Evolution of Primordial Black Holes in a radiation and phantom energy environment
Daniel C. Guariento, J. E. Horvath, P. S. Cust\'odio, J. A. de, Freitas Pacheco

TL;DR
This paper investigates how primordial black holes evolve in a universe with radiation and dark energy characterized by a super-negative equation of state, focusing on accretion, evaporation, and thermodynamic implications.
Contribution
It extends previous models by including phantom energy effects and analyzes their impact on black hole mass evolution and thermodynamics.
Findings
Radiation accretion becomes negligible after a certain epoch.
Hawking evaporation can be significant depending on black hole mass.
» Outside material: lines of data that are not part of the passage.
Lemma with_queue_objects d q k k' : objects_ok d -> d_queues d !! q = Some k -> queue_ok k' ->
  qs_submitted k <= qs_submitted k' -> qs_run k <= qs_run k' -> objects_ok (with_queue q k' d).
Proof.
  intros [Q S] K O L1 L2. split; cbn.
  - now apply Forall_insert.
  - intros i s I. destruct (S i s I) as (m & M & R). exists m. split; [done|]. eapply sync_means_later; [|exact R]. eapply with_queue_later; eauto.
Qed.

Lemma with_sync_objects d i s0 s n : objects_ok d -> d_syncs d !! i = Some s0 -> sync_means d s n ->
  objects_ok (with_note i n (with_sync i s d)).
Proof.
  intros [Q S] I M. destruct (S i s0 I) as (m0 & N0 & _). split; cbn; [done|]. intros j t J.
  destruct (decide (i = j)) as [<-|N].
  - rewrite list_lookup_insert_eq in J by (eapply lookup_lt_Some; exact I). injection J as <-.
    exists n. split; [apply list_lookup_insert_eq; eapply lookup_lt_Some; exact N0|exact M].
  - rewrite list_lookup_insert_ne in J by done. destruct (S j t J) as (m & Nm & R). exists m. now rewrite list_lookup_insert_ne.
Qed.

(** A sync object changed in a way its note does not tell. *)
Lemma with_sync_same_note d i s0 s : objects_ok d -> d_syncs d !! i = Some s0 ->
  (forall m, sync_means d s0 m -> sync_means d s m) -> objects_ok (with_sync i s d).
Proof.
  intros [Q S] I M. split; cbn; [done|]. intros j t J. destruct (decide (i = j)) as [<-|N].
  - rewrite list_lookup_insert_eq in J by (eapply lookup_lt_Some; exact I). injection J as <-.
    destruct (S i s0 I) as (m & Nm & R). exists m. split; [done|now apply M].
  - rewrite list_lookup_insert_ne in J by done. eauto.
Qed.

Lemma sync_complete_means d s q v m : need_met d (Some (q, v)) -> sync_means d s m -> sync_means d (sync_complete q v s) m.
Proof.
  intros M S. unfold sync_complete. destruct (decide (sy_queue s = Some q)) as [Q|]; cbn [andb]; [|done].
  destruct (Z.eqb_spec (sy_value s) v) as [V|]; [|done]. destruct m as [n|]; cbn [sync_means] in *; [|now destruct S].
  rewrite Q in S. destruct S as (Sg & -> & _). cbn [sy_signaled sy_queue]. rewrite V. done.
Qed.

(** What a look at a signalled object finds. *)
Lemma note_found d i s : objects_ok d -> d_syncs d !! i = Some s -> sy_signaled s = true -> sync_means d s (Some (note_of d i)).
Proof.
  intros [_ S] I Sg. destruct (S i s I) as (m & N & R). 
  assert (E : note_of d i = default None m) by exact (f_equal (fun x => default None (mjoin x)) N).
  rewrite E. destruct m as [n|]; [exact R|]. destruct R. congruence.
Qed.

Lemma wait_step_ok i d w f d' w' f' b : objects_ok d -> bounded d -> waiting_ok d b w f -> wait_step i d w f d' w' f' ->
  objects_ok d' /\ waiting_ok d' b w' f' /\ later d d' /\ (forall q0, no_new_steps q0 d d') /\ d_threads d' = d_threads d.
Proof.
  intros O B W E. assert (Nn : forall q0, no_new_steps q0 d d) by (intros q0 k K; exists k; split; [done|lia]).
  assert (Lk : forall q v k, d_queues d !! q = Some k ->
    objects_ok (with_queue q (queue_poll k) d) /\ later d (with_queue q (queue_poll k) d) /\
    (forall q0, no_new_steps q0 d (with_queue q (queue_poll k) d)) /\
    (0 <= v <= qs_submitted k -> queue_reached (queue_poll k) v = (v <=? qs_run k))).
  { intros q1 v k K. pose proof (proj1 (Forall_lookup _ _) (oo_queues _ O) q1 k K) as Ok. pose proof (proj1 (Forall_lookup _ _) B q1 k K) as Bk.
    destruct (queue_poll_ok k Ok Bk) as [Ok' Re]. split; [apply (with_queue_objects d q1 k); auto; cbn; lia|].
    split; [apply (with_queue_later d q1 k); auto; cbn; lia|]. split; [apply (with_queue_no_new d q1 k); auto; cbn; lia|auto]. }
  destruct E as [d s f I Sg|d s f r I Sg R|d s f I Sg Q|d s q1 f I Sg Q|d q1 v k f K Re|d q1 v k f K Re|d q1 v k f r K Re R|d q1 v s f I].
  - auto using later_refl.
  - split; [done|]. split; [destruct R as [-> | ->]; done|auto using later_refl].
  - pose proof (note_found _ _ _ O I Sg) as M. destruct M as [_ M]. rewrite Q in M.
    split; [done|]. split; [|auto using later_refl]. exists (note_of d i). cbn in W. now rewrite W.
  - pose proof (note_found _ _ _ O I Sg) as M. destruct M as [_ M]. rewrite Q in M. destruct M as [En M].
    split; [done|]. split; [|auto using later_refl]. cbn in W. rewrite En in M |- *. now rewrite W.
  - destruct (Lk q1 v k K) as (O' & L & N & Rv). destruct W as (-> & k0 & K0 & V). assert (k0 = k) as -> by congruence.
    rewrite Rv in Re by done. apply Z.leb_le in Re. split; [done|]. split; [|auto]. split; [done|].
    apply (need_met_later d); [done|]. exists k. done.
  - destruct (Lk q1 v k K) as (O' & L & N & Rv). split; [done|]. split; [now apply (waiting_ok_later d)|auto].
  - destruct (Lk q1 v k K) as (O' & L & N & Rv). split; [done|]. split; [destruct R as [-> | ->]; done|auto].
  - destruct W as (-> & M). split.
    { eapply with_sync_same_note; eauto. intros m. now apply sync_complete_means. }
    split; [now eexists|]. split; [exact (later_refl d)|]. split; [exact Nn|done].
Qed.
Phantom energy influences late-time black hole dynamics and thermodynamics.
Abstract
In this work we extend previous work on the evolution of a Primordial Black Hole (PBH) to address the presence of a dark energy component with a super-negative equation of state as a background, investigating the competition between the radiation accretion, the Hawking evaporation and the phantom accretion, the latter two causing a decrease on black hole mass. It is found that there is an instant during the matter-dominated era after which the radiation accretion becomes negligible compared to the phantom accretion. The Hawking evaporation may become important again depending on a mass threshold. The evaporation of PBHs is quite modified at late times by these effects, but only if the Generalized Second Law of thermodynamics is violated.